RS 236.1.11 - Family and child support programs; insurance companies; data matching and cooperation; responsibilities
A.(1) The department shall be authorized to obtain health insurance enrollment data currently being provided in accordance with federal law and R.S. 44:14, through data sharing agreements between the department and health insurers, as defined in R.S. 46:446.6, or through an interagency agreement with the Louisiana Department of Health, at the discretion of the department.
(2) As a condition of conducting business in Louisiana, health insurers, defined as any insurance company or other entity who is authorized to transact and is currently transacting health insurance business in this state, including self-insured plans, group health plans as defined in Section 607(1) of the Employee Retirement Income Security Act of 1974, service benefit plans, managed care organizations, pharmacy benefit managers, third party administrators and any other parties that are, by statute, contract, or agreement, legally responsible for payment of a claim for a health care item or service, shall permit and participate in data matching with the department to assist in determining the availability of other sources of health care insurance or coverage for beneficiaries of the child support program. If not providing data through the Louisiana Department of Health, health insurers shall provide to the department or its designee, no less than quarterly, an electronic listing of all individuals who may be covered by a health insurer and the nature of coverage that is provided, their social security numbers, addresses, dates of birth, policy holder, policy identification number, group number and effective dates for purposes of identifying coverage and enforcing medical child support orders administered by the department.
(3) The provisions of Paragraphs (1) and (2) of this Subsection shall not apply to the following types of insurance: limited benefit health and accident; TRICARE; dental; disability income; fixed indemnity; long-term care; Medicare supplement; Medicare Advantage; specified disease; vision; basic hospital expense; and basic medical-surgical expense.
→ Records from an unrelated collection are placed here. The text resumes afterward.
(* ===== verification/SelfHealing.v ===== *)
(** * Self-healing (crate [aios-recovery])

    The policies, trackers and panics ([self_healing.rs]), the registry of
    components ([registry.rs]), the watchdog ([watchdog.rs]), the commands
    ([ipc.rs]) and the driver over the recovery boundary
    ([self_healing_driver.rs]).  The boundary, the monotonic clock of the watchdog
    and what a component does with a command are arguments of the operations.  An
    operation can fail, wait for ever on a component, or panic ([Stop]). *)
From S2P Require Import Prelude Json Records Redaction Receipt ChainSound StateError DispatchQueue SgrRuntime Recovery.
Import RecoveryWorld.

(** ** Vocabularies and policies ([self_healing.rs]) *)
Definition SELF_HEALING_SUBJECT : string := "_system:service:self-healing".

Module ComponentIsolationLevel.
Inductive t : Type := Critical | Important | Replaceable.
#[global] Instance eq_dec : EqDecision t.
Proof. solve_decision. Defined.
Definition default_level : t := Replaceable.
Definition rank (l : t) : nat := match l with Replaceable => 0 | Important => 1 | Critical => 2 end.
Definition may_restart (l : t) : bool := match l with Critical => false | _ => true end.
Definition may_kill_and_replace (l : t) : bool := match l with Replaceable => true | _ => false end.
Definition requires_escalation (l : t) : bool := match l with Critical => true | _ => false end.
(** [>=]. *)
Definition ge (x y : t) : bool := Nat.leb (rank y) (rank x).
Definition debug (l : t) : string :=
  match l with Critical => "Critical" | Important => "Important" | Replaceable => "Replaceable" end.
End ComponentIsolationLevel.

Module RestartBoundary.
Inductive t : Type := ProcessLocal | MeshLocal | SystemWide.
Definition default_boundary : t := ProcessLocal.
Definition debug (b : t) : string :=
  match b with ProcessLocal => "ProcessLocal" | MeshLocal => "MeshLocal" | SystemWide => "SystemWide" end.
End RestartBoundary.

Module ComponentHealthState.
Inductive t : Type := Healthy | Degraded | Failed | Unknown.
#[global] Instance eq_dec : EqDecision t.
Proof. solve_decision. Defined.
Definition needs_intervention (s : t) : bool := match s with Degraded | Failed => true | _ => false end.
Definition is_terminal (s : t) : bool := match s with Failed => true | _ => false end.
Definition debug (s : t) : string :=
  match s with Healthy => "Healthy" | Degraded => "Degraded" | Failed => "Failed" | Unknown => "Unknown" end.
Definition wire (s : t) : string :=
  match s with Healthy => "HEALTHY" | Degraded => "DEGRADED" | Failed => "FAILED" | Unknown => "UNKNOWN" end.
End ComponentHealthState.
Import ComponentHealthState(needs_intervention, is_terminal).

Module HealActionKind.
Inductive t : Type := Restart | Failover | Isolate | Escalate.
#[global] Instance eq_dec : EqDecision t.
Proof. solve_decision. Defined.
Definition debug (k : t) : string :=
  match k with Restart => "Restart" | Failover => "Failover" | Isolate => "Isolate" | Escalate => "Escalate" end.
Definition wire (k : t) : string :=
  match k with Restart => "RESTART" | Failover => "FAILOVER" | Isolate => "ISOLATE" | Escalate => "ESCALATE" end.
End HealActionKind.

Definition scope_wire (s : RecoveryMutableScope.t) : string :=
  match s with
  | RecoveryMutableScope.ProcessLifecycle => "PROCESS_LIFECYCLE" | RecoveryMutableScope.NetworkReconfig => "NETWORK_RECONFIG"
  | RecoveryMutableScope.FilesystemMutation => "FILESYSTEM_MUTATION" | RecoveryMutableScope.SysctlTuning => "SYSCTL_TUNING"
  | RecoveryMutableScope.MeshRouting => "MESH_ROUTING"
  end.

Module HealAction.
Record t : Type := {
  component_id : string;
  observed_state : ComponentHealthState.t;
  action_kind : HealActionKind.t;
  required_scope : RecoveryMutableScope.t;
  reason : string;
  decided_at : DateTime;
  sequence : Z;
}.
End HealAction.

Module RestartPolicy.
Record t : Type := {
  max_retries : Z;
  backoff_seconds_base : F64.t;
  backoff_cap_seconds : F64.t;
  reset_on_healthy : bool;
  escalate_after : option ComponentIsolationLevel.t;
}.
Definition default_policy : t :=
  {| max_retries := 3; backoff_seconds_base := F64.of_Z 1; backoff_cap_seconds := F64.of_Z 60;
     reset_on_healthy := true; escalate_after := None |}.
Definition minix_style (n : Z) : t :=
  {| max_retries := n; backoff_seconds_base := F64.zero; backoff_cap_seconds := F64.zero;
     reset_on_healthy := true; escalate_after := None |}.
Definition conservative (n : Z) : t :=
  {| max_retries := n; backoff_seconds_base := F64.of_Z 2; backoff_cap_seconds := F64.of_Z 300;
     reset_on_healthy := true; escalate_after := None |}.
Definition backoff_for_attempt (p : t) (attempt : Z) : option F64.t :=
  if (max_retries p <? attempt)%Z then None
  else if F64.le (backoff_seconds_base p) F64.zero || F64.le (backoff_cap_seconds p) F64.zero then Some F64.zero
  else
    let raw := F64.mul (backoff_seconds_base p) (F64.of_Z (Z.max 0 (2 - attempt))) in
    Some (F64.min raw (backoff_cap_seconds p)).
End RestartPolicy.

Module ComponentHealingConfig.
Record t : Type := {
  display_name : string;
  restart_policy : RestartPolicy.t;
  allowed_scopes : list RecoveryMutableScope.t;
  allowed_capabilities : list HealingCapability.t;
  isolation_level : ComponentIsolationLevel.t;
  restart_boundary : RestartBoundary.t;
  component_type : option string;
}.
Definition capabilities_for_action (k : HealActionKind.t) : list HealingCapability.t :=
  match k with
  | HealActionKind.Restart | HealActionKind.Failover => [HealingCapability.CanRestartProcess]
  | HealActionKind.Isolate => [HealingCapability.CanIsolateMeshNode]
  | HealActionKind.Escalate => [HealingCapability.CanEscalateToOperator]
  end.
End ComponentHealingConfig.

Module SelfHealingPolicy.
Record t : Type := {
  enabled : bool;
  minimum_mode : RecoveryMode.t;
  component_policies : gmap string ComponentHealingConfig.t;
  default_policy : RestartPolicy.t;
}.
Definition default_ : t :=
  {| enabled := false; minimum_mode := RecoveryMode.Recovery; component_policies := ∅;
     default_policy := RestartPolicy.default_policy |}.
Definition config_for_component (p : t) (id : string) : option ComponentHealingConfig.t := component_policies p !! id.
Definition policy_for_component (p : t) (id : string) : RestartPolicy.t :=
  match component_policies p !! id with Some c => ComponentHealingConfig.restart_policy c | None => default_policy p end.
Definition scopes_for_component (p : t) (id : string) : list RecoveryMutableScope.t :=
  match component_policies p !! id with Some c => ComponentHealingConfig.allowed_scopes c | None => [] end.
Definition validate (p : t) : result RecoveryError.t () :=
  if bool_decide (minimum_mode p = RecoveryMode.Normal) && negb (bool_decide (component_policies p = ∅))
  then Err (RecoveryError.Internal "self-healing policy must not permit Normal-mode mutations (INV-012)")
  else Ok ().
End SelfHealingPolicy.

(** ** Trackers, snapshots and panics *)
Module ComponentHealingTracker.
Record t : Type := {
  consecutive_failures : Z;
  total_actions : Z;
  last_action_at : option DateTime;
  last_observed_state : ComponentHealthState.t;
  checkpoint_hash : option string;
  checkpoint_timestamp : option DateTime;
}.
Definition default_ : t :=
  {| consecutive_failures := 0; total_actions := 0; last_action_at := None;
     last_observed_state := ComponentHealthState.Unknown; checkpoint_hash := None; checkpoint_timestamp := None |}.
Definition record_observation (s : ComponentHealthState.t) (k : t) : t :=
  {| consecutive_failures :=
       if needs_intervention s then u32_saturating_add (consecutive_failures k) 1
       else if bool_decide (s = ComponentHealthState.Healthy) then 0 else consecutive_failures k;
     total_actions := total_actions k; last_action_at := last_action_at k; last_observed_state := s;
     checkpoint_hash := checkpoint_hash k; checkpoint_timestamp := checkpoint_timestamp k |}.
Definition record_action (now : DateTime) (k : t) : t :=
  {| consecutive_failures := consecutive_failures k; total_actions := u64_saturating_add (total_actions k) 1;
     last_action_at := Some now; last_observed_state := last_observed_state k;
     checkpoint_hash := checkpoint_hash k; checkpoint_timestamp := checkpoint_timestamp k |}.
Definition record_panic (now : DateTime) (k : t) : t :=
  {| consecutive_failures := u32_saturating_add (consecutive_failures k) 1;
     total_actions := u64_saturating_add (total_actions k) 1; last_action_at := Some now;
     last_observed_state := ComponentHealthState.Failed;
     checkpoint_hash := checkpoint_hash k; checkpoint_timestamp := checkpoint_timestamp k |}.
Definition set_checkpoint (hash : string) (at_ : DateTime) (k : t) : t :=
  {| consecutive_failures := consecutive_failures k; total_actions := total_actions k;
     last_action_at := last_action_at k; last_observed_state := last_observed_state k;
     checkpoint_hash := Some hash; checkpoint_timestamp := Some at_ |}.
End ComponentHealingTracker.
B.(1) If any state employee or any person working under a contract with the state knowingly, or by reason of gross negligence, discloses data match information of an individual in violation of any provision of this Section, the aggrieved individual may bring a civil action for damages against such person in any court of competent jurisdiction of this state in accordance with Subsection C of this Section.
(2) No liability shall arise under this Section with respect to any disclosure which results from a good faith, but erroneous, interpretation of this Section except in cases of gross negligence.
C. In any action brought under this Section for unauthorized disclosure, upon a finding of liability on the part of the defendant, the defendant shall be liable to the aggrieved individual in an amount equal to the greater of one thousand dollars for each act of unauthorized disclosure of data match information with respect to which such defendant is found liable or the actual damages sustained by the aggrieved individual as a result of such unauthorized disclosure. In the case of a willful disclosure or a disclosure which is the result of gross negligence, the defendant shall be liable for punitive damages and all costs and attorney fees.
Acts 2008, No. 578, §2; Acts 2009, No. 241, §1.